Micronutrition et traitement hormonal substitutif : deux approches, deux objectifs #
La micronutrition en préménopause est de plus en plus utilisée comme alternative naturelle pour soutenir le corps face aux troubles hormonaux féminins. Mais peut-elle réellement remplacer un traitement hormonal substitutif (THS) ? La réponse dépend du contexte, de l’intensité des symptômes et des objectifs de santé de chaque femme.

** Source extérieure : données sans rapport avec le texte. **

(** [run]: the log of field queries made, and the exception raised or the
    result returned.  [rand n i] is the jitter draw for sample i of ray n.
    The outputs of the density query are viewed as [v.view(N, num_steps, -1)],
    which raises for a tensor without elements: the last dimension cannot be
    inferred. *)
Definition run (r : NeRFRenderer R) (rays : list Ray) (num_steps : nat)
    (upsample_steps : Z) (bg_color : option (vec3 R)) (perturb : bool)
    (rand : nat -> nat -> R) : list query * (error + Results) :=
  if negb (upsample_steps =? 0)%Z then ([], inl AssertionError)
  else match bg_color with
  | Some _ => ([], inl AssertionError)
  | None =>
    let N := length rays in
    if (N * num_steps =? 0)%nat then ([QDensity (N * num_steps)], inl RuntimeError)
    else
    let outs := map2 (fun n ray => run_ray r num_steps perturb (rand n) ray) (seq 0 N) rays in
    let log := [QDensity (N * num_steps); QColor (N * num_steps)] in
    if Rlt_dec 0 (bg_radius r) then (log, inl AssertionError)
    else (log ++ [QClip (N * num_steps)],
          inr (mkResults (map ro_depth outs) (Flat (map ro_depth_variance outs))
                         (map mix_background outs) (map ro_coordinates_map outs)
                         (Some (map ro_rgbs outs)) (map ro_clip_features outs)))
  end.

(** ** The staged batch renderer ([NeRFRenderer.render]) *)

(** One [torch.empty] buffer per output; [garbage] is what the memory held. *)
Definition empty_results (r : NeRFRenderer R) (N : nat) (garbage : R) : Results :=
  mkResults (repeat garbage N) (Batched (repeat garbage N))
            (repeat (garbage, garbage, garbage) N) (repeat (garbage, garbage, garbage) N)
            None (repeat (repeat garbage (clip_feat_dim r)) N).

(** [depth_variance[b:b + 1, head:tail] = vals] on the staged buffer, of
    shape [1, N]: the entries of [vals] are broadcast into the slice. *)
Definition write_variance (buffer : variance) (head : nat) (vals : variance) : variance :=
  Batched (write_slice (values buffer) head (values vals)).

Definition write_results (out : Results) (head : nat) (res : Results) : Results :=
  mkResults (write_slice (depth out) head (depth res))
            (write_variance (depth_variance out) head (depth_variance res))
            (write_slice (image out) head (image res))
            (write_slice (coordinates_map out) head (coordinates_map res))
            (rgb out)
            (write_slice (clip_features out) head (clip_features res)).

(** The [while head < N] loop; [None] when [fuel] iterations did not end it.
    [rand k] is the jitter tensor drawn by the k-th call of [run]. *)
Fixpoint render_loop (r : NeRFRenderer R) (rays : list Ray) (max_ray_batch : nat)
    (num_steps : nat) (upsample_steps : Z) (bg_color : option (vec3 R)) (perturb : bool)
    (rand : nat -> nat -> nat -> R) (fuel head k : nat) (log : list query) (out : Results)
    : option (list query * (error + Results)) :=
  if (head <? length rays)%nat then
    match fuel with
    | O => None
    | S fuel' =>
      let tail := Nat.min (head + max_ray_batch) (length rays) in
      let '(lg, res) := run r (slice rays head tail) num_steps upsample_steps bg_color
                            perturb (rand k) in
      match res with
      | inl e => Some (log ++ lg, inl e)
      | inr results_ =>
        render_loop r rays max_ray_batch num_steps upsample_steps bg_color perturb rand
                    fuel' (head + max_ray_batch) (S k) (log ++ lg)
                    (write_results out head results_)
      end
    end
  else Some (log, inr out).

Definition render (r : NeRFRenderer R) (rays : list Ray) (staged : bool)
    (max_ray_batch : nat) (num_steps : nat) (upsample_steps : Z)
    (bg_color : option (vec3 R)) (perturb : bool) (rand : nat -> nat -> nat -> R)
    (garbage : R) (fuel : nat) : option (list query * (error + Results)) :=
  if cuda_ray r then Some ([], inl AssertionError)
  else if staged && negb (cuda_ray r) then
    render_loop r rays max_ray_batch num_steps upsample_steps bg_color perturb rand
                fuel 0 0 [] (empty_results r (length rays) garbage)
  else Some (run r rays num_steps upsample_steps bg_color perturb (rand 0%nat)).
(** [returns m s Q]: the call [m] in state [s] returns normally, with a value
    and a state that satisfy [Q]. *)
Definition returns {S A} (m : cpp S A) (s : S) (Q : A -> S -> Prop) : Prop :=
  exists a s', m s = Ok a s' /\ Q a s'.

Section returns_rules.
Context {S A B : Type}.
Implicit Types (m : cpp S A) (s : S).

Lemma returns_ret (a : A) s (Q : A -> S -> Prop) : Q a s -> returns (mret a) s Q.
Proof. intros HQ. by exists a, s. Qed.

Lemma returns_bind m (k : A -> cpp S B) s (Q : B -> S -> Prop) :
  returns m s (fun a s' => returns (k a) s' Q) -> returns (m ≫= k) s Q.
Proof. intros (a & s' & E & HQ). unfold returns. by rewrite (bind_Ok _ _ _ _ _ E). Qed.

Lemma returns_gets (f : S -> A) s (Q : A -> S -> Prop) : Q (f s) s -> returns (gets f) s Q.
Proof. intros HQ. by eexists _, _. Qed.

Lemma returns_modify (f : S -> S) s (Q : unit -> S -> Prop) : Q tt (f s) -> returns (modify f) s Q.
Proof. intros HQ. by eexists _, _. Qed.

Lemma returns_mono m s (Q Q' : A -> S -> Prop) :
  returns m s Q -> (forall a s', Q a s' -> Q' a s') -> returns m s Q'.
Proof. intros (a & s' & E & HQ) HQQ. exists a, s'. auto. Qed.

Lemma returns_Ok m s a s' (Q : A -> S -> Prop) : m s = Ok a s' -> Q a s' -> returns m s Q.
Proof. intros E HQ. by exists a, s'. Qed.
End returns_rules.

(** A loop preserves an invariant indexed by the iterations done so far. *)
Lemma returns_iterM {S A} (I : list A -> S -> Prop) (body : A -> cpp S unit) l :
  (forall pre x rest s, l = pre ++ x :: rest -> I pre s ->
     returns (body x) s (fun _ s' => I (pre ++ [x]) s')) ->
  forall s, I [] s -> returns (iterM body l) s (fun _ s' => I l s').
Proof.
  intros Hstep. cut (forall rest pre s, l = pre ++ rest -> I pre s ->
                       returns (iterM body rest) s (fun _ s' => I l s')).
  { intros H s Hs. by apply (H l []). }
  induction rest as [|x rest IH]; intros pre s E HI.
  - rewrite app_nil_r in E. subst. by apply returns_ret.
  - apply returns_bind. eapply returns_mono; [by eapply Hstep|].
    intros [] s' HI'. apply (IH (pre ++ [x])); [|done]. by rewrite <-app_assoc.
Qed.

(** [wp_step] applies the rule for the head of a [returns] goal. *)
Ltac wp_step :=
  match goal with
  | |- returns (mbind _ _) _ _ => apply returns_bind
  | |- returns (mret _) _ _ => apply returns_ret
  | |- returns (gets _) _ _ => apply returns_gets
  | |- returns (modify _) _ _ => apply returns_modify
  end; cbv beta.

Create HintDb cpp.
#[export] Hint Resolve bind_Ok returns_ret : cpp.

(** ** Mutexes

    [std::lock_guard<std::mutex>]: the calling thread waits for ever when it
    already owns the (non-recursive) mutex; otherwise the mutex is held while
    the rest of the scope runs and released on return and on exceptions. The
    flag of the state says whether the calling thread owns the mutex. *)
Definition lock_guard {S A} (held : S -> bool) (set_held : bool -> S -> S)
    (body : cpp S A) : cpp S A := fun s =>
  if held s then Blocked s
  else match body (set_held true s) with
       | Ok a s' => Ok a (set_held false s')
       | Throw e s' => Throw e (set_held false s')
       | Blocked s' => Blocked s'
       | Undefined why => Undefined why
       end.

Lemma lock_guard_reentrant {S A} held set_held (body : cpp S A) s :
  held s = true -> lock_guard held set_held body s = Blocked s.
Proof. intros H. unfold lock_guard. by rewrite H. Qed.

Lemma lock_guard_free {S A} held set_held (body : cpp S A) s a s' :
  held s = false -> body (set_held true s) = Ok a s' ->
  lock_guard held set_held body s = Ok a (set_held false s').
Proof. intros H E. unfold lock_guard. by rewrite H, E. Qed.

(** ** Indeterminate values

    A member of fundamental type that no constructor initialises holds
    whatever the memory held: the model reads it from a [Junk]. *)
Record Junk : Set := mkJunk { junk_int : Z; junk_bool : bool }.
Definition sample_junk : Junk := mkJunk 0 false.

(** The unspecified order in which an [unordered_map] or [unordered_set] is visited. *)
Class HashOrder : Type := {
  hash_order {A} : gmap string A -> list (string * A);
  hash_order_perm {A} (m : gmap string A) : hash_order m ≡ₚ map_to_list m;
  set_order : gset string -> list string;
  set_order_perm (X : gset string) : set_order X ≡ₚ elements X }.

(** One such order. *)
Definition list_hash_order : HashOrder.
Proof. by refine {| hash_order A m := map_to_list m; set_order X := elements X |}. Defined.

(** ** [std::sort]

    Sorts by a strict weak order; the relative order of equivalent elements is
    unspecified, so clients see only this interface. *)
Class StdSort {A : Type} (less : A -> A -> bool) : Type := {
  std_sort : list A -> list A;
  std_sort_perm : forall l, std_sort l ≡ₚ l;
  std_sort_sorted : forall l, StronglySorted (fun a b => less b a = false) (std_sort l);
}.
Arguments std_sort {A} less {_} _.

(** Merge sort is one implementation, for a comparison that is total and
    transitive in the negative form. *)
Section merge_sort_instance.
Context {A : Type} (less : A -> A -> bool).
Hypothesis less_asym : forall a b, less a b = true -> less b a = false.
Hypothesis less_neg_trans :
  forall a b c, less b a = false -> less c b = false -> less c a = false.

#[local] Instance not_less_dec a b : Decision (less b a = false).
Proof. apply _. Defined.

Definition merge_sort_std_sort : StdSort less.
Proof.
  refine {| std_sort := merge_sort (fun a b => less b a = false) |}.
  - apply merge_sort_Permutation.
  - intros l. apply StronglySorted_merge_sort.
    + intros a b c. apply less_neg_trans.
    + intros a b. destruct (less b a) eqn:E; [right; by apply less_asym|by left].
Defined.
End merge_sort_instance.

Ce que fait le traitement hormonal substitutif (THS) #
Le THS consiste à administrer des hormones de synthèse (œstrogènes et parfois progestérone) pour compenser directement la baisse hormonale naturelle qui survient en préménopause puis en ménopause.
Il est prescrit en cas de symptômes intenses (bouffées de chaleur sévères, ostéoporose précoce, troubles du sommeil majeurs, sécheresse vaginale marquée, etc.).
Le THS agit rapidement mais peut entraîner des effets secondaires ou être contre-indiqué, notamment en cas d’antécédents de cancer hormonodépendant ou de pathologies cardiovasculaires.
Ce que fait la micronutrition #
La micronutrition, quant à elle, n’apporte pas d’hormones, mais soutient le fonctionnement global du corps en rééquilibrant les systèmes impliqués dans la production et la régulation hormonale. Elle agit notamment sur :
- le système nerveux (avec le magnésium, les vitamines B, les oméga-3),
- le système endocrinien (avec le zinc, la vitamine D3, les acides aminés),
- et le métabolisme hépatique, essentiel à l’élimination des œstrogènes usés.
Elle vise un équilibre hormonal naturel, sans bloquer les mécanismes internes du corps.
Remplacer le THS ? Non, mais c’est un bon complément #
La micronutrition ne remplace pas un THS en cas de symptômes très invalidants. En revanche, elle est :
- un complément utile pour optimiser l’efficacité d’un THS à faible dose,
- une prévention efficace pour mieux vivre une ménopause sans hormones.